* _Work instructions_:
Reproduce all the data verbatim.

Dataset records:
——————
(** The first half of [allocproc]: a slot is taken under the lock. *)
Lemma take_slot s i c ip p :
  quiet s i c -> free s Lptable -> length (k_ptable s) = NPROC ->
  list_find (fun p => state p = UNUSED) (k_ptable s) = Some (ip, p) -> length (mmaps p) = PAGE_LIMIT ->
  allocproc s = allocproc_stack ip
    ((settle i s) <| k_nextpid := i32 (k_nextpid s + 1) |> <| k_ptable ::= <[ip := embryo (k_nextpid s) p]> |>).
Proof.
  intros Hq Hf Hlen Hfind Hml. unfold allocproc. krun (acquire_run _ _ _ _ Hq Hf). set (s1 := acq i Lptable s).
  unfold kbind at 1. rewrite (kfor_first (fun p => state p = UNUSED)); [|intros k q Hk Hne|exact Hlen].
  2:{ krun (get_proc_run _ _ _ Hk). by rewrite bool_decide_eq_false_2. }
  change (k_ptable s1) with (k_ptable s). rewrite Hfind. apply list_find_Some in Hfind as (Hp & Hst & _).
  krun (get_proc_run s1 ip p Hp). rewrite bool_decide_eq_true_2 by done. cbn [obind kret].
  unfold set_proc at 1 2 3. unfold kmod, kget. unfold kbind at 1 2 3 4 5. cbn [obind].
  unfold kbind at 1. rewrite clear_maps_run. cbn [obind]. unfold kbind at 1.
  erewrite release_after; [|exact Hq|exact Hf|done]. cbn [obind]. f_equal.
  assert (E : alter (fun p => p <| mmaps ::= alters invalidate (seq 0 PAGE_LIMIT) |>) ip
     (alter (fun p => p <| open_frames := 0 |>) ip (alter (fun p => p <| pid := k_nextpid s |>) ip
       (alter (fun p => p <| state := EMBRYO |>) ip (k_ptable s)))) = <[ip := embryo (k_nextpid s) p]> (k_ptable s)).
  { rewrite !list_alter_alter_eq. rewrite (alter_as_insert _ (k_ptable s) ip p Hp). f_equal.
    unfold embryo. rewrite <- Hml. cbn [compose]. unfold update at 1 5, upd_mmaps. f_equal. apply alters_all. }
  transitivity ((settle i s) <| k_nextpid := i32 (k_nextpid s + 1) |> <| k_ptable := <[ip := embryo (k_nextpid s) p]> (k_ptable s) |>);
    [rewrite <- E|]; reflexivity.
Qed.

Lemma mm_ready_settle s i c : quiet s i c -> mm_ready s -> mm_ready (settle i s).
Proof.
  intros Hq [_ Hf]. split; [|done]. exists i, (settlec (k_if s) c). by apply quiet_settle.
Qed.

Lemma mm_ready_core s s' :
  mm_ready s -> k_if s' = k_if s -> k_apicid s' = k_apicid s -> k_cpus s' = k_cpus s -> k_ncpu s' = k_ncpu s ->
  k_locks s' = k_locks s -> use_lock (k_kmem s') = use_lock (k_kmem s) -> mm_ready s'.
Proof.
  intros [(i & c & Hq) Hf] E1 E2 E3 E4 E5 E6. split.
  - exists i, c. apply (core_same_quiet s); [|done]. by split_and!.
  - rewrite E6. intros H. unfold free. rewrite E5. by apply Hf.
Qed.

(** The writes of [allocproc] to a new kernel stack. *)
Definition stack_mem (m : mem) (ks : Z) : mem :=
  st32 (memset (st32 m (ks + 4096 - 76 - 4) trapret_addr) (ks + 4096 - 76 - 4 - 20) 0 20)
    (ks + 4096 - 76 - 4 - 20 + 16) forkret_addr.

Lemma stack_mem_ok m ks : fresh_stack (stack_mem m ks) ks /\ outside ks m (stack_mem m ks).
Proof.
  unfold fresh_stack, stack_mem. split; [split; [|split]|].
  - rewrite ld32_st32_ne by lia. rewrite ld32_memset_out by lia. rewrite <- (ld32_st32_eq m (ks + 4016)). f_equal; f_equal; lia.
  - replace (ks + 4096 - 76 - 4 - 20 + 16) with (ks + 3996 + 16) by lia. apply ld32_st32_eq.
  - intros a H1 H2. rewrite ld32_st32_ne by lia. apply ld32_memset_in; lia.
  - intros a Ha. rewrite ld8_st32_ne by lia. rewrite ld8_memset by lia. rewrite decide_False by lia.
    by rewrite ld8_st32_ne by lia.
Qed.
——————
* _Response for this exercise_:
(** The first half of [allocproc]: a slot is taken under the lock. *)
Lemma take_slot s i c ip p :
  quiet s i c -> free s Lptable -> length (k_ptable s) = NPROC ->
  list_find (fun p => state p = UNUSED) (k_ptable s) = Some (ip, p) -> length (mmaps p) = PAGE_LIMIT ->
  allocproc s = allocproc_stack ip
    ((settle i s) <| k_nextpid := i32 (k_nextpid s + 1) |> <| k_ptable ::= <[ip := embryo (k_nextpid s) p]> |>).
Proof.
  intros Hq Hf Hlen Hfind Hml. unfold allocproc. krun (acquire_run _ _ _ _ Hq Hf). set (s1 := acq i Lptable s).
  unfold kbind at 1. rewrite (kfor_first (fun p => state p = UNUSED)); [|intros k q Hk Hne|exact Hlen].
  2:{ krun (get_proc_run _ _ _ Hk). by rewrite bool_decide_eq_false_2. }
  change (k_ptable s1) with (k_ptable s). rewrite Hfind. apply list_find_Some in Hfind as (Hp & Hst & _).
  krun (get_proc_run s1 ip p Hp). rewrite bool_decide_eq_true_2 by done. cbn [obind kret].
  unfold set_proc at 1 2 3. unfold kmod, kget. unfold kbind at 1 2 3 4 5. cbn [obind].
  unfold kbind at 1. rewrite clear_maps_run. cbn [obind]. unfold kbind at 1.
  erewrite release_after; [|exact Hq|exact Hf|done]. cbn [obind]. f_equal.
  assert (E : alter (fun p => p <| mmaps ::= alters invalidate (seq 0 PAGE_LIMIT) |>) ip
     (alter (fun p => p <| open_frames := 0 |>) ip (alter (fun p => p <| pid := k_nextpid s |>) ip
       (alter (fun p => p <| state := EMBRYO |>) ip (k_ptable s)))) = <[ip := embryo (k_nextpid s) p]> (k_ptable s)).
  { rewrite !list_alter_alter_eq. rewrite (alter_as_insert _ (k_ptable s) ip p Hp). f_equal.
    unfold embryo. rewrite <- Hml. cbn [compose]. unfold update at 1 5, upd_mmaps. f_equal. apply alters_all. }
  transitivity ((settle i s) <| k_nextpid := i32 (k_nextpid s + 1) |> <| k_ptable := <[ip := embryo (k_nextpid s) p]> (k_ptable s) |>);
    [rewrite <- E|]; reflexivity.
Qed.

Lemma mm_ready_settle s i c : quiet s i c -> mm_ready s -> mm_ready (settle i s).
Proof.
  intros Hq [_ Hf]. split; [|done]. exists i, (settlec (k_if s) c). by apply quiet_settle.
Qed.

Lemma mm_ready_core s s' :
  mm_ready s -> k_if s' = k_if s -> k_apicid s' = k_apicid s -> k_cpus s' = k_cpus s -> k_ncpu s' = k_ncpu s ->
  k_locks s' = k_locks s -> use_lock (k_kmem s') = use_lock (k_kmem s) -> mm_ready s'.
Proof.
  intros [(i & c & Hq) Hf] E1 E2 E3 E4 E5 E6. split.
  - exists i, c. apply (core_same_quiet s); [|done]. by split_and!.
  - rewrite E6. intros H. unfold free. rewrite E5. by apply Hf.
Qed.

(** The writes of [allocproc] to a new kernel stack. *)
Definition stack_mem (m : mem) (ks : Z) : mem :=
  st32 (memset (st32 m (ks + 4096 - 76 - 4) trapret_addr) (ks + 4096 - 76 - 4 - 20) 0 20)
    (ks + 4096 - 76 - 4 - 20 + 16) forkret_addr.

Lemma stack_mem_ok m ks : fresh_stack (stack_mem m ks) ks /\ outside ks m (stack_mem m ks).
Proof.
  unfold fresh_stack, stack_mem. split; [split; [|split]|].
  - rewrite ld32_st32_ne by lia. rewrite ld32_memset_out by lia. rewrite <- (ld32_st32_eq m (ks + 4016)). f_equal; f_equal; lia.
  - replace (ks + 4096 - 76 - 4 - 20 + 16) with (ks + 3996 + 16) by lia. apply ld32_st32_eq.
  - intros a H1 H2. rewrite ld32_st32_ne by lia. apply ld32_memset_in; lia.
  - intros a Ha. rewrite ld8_st32_ne by lia. rewrite ld8_memset by lia. rewrite decide_False by lia.
    by rewrite ld8_st32_ne by lia.
Qed.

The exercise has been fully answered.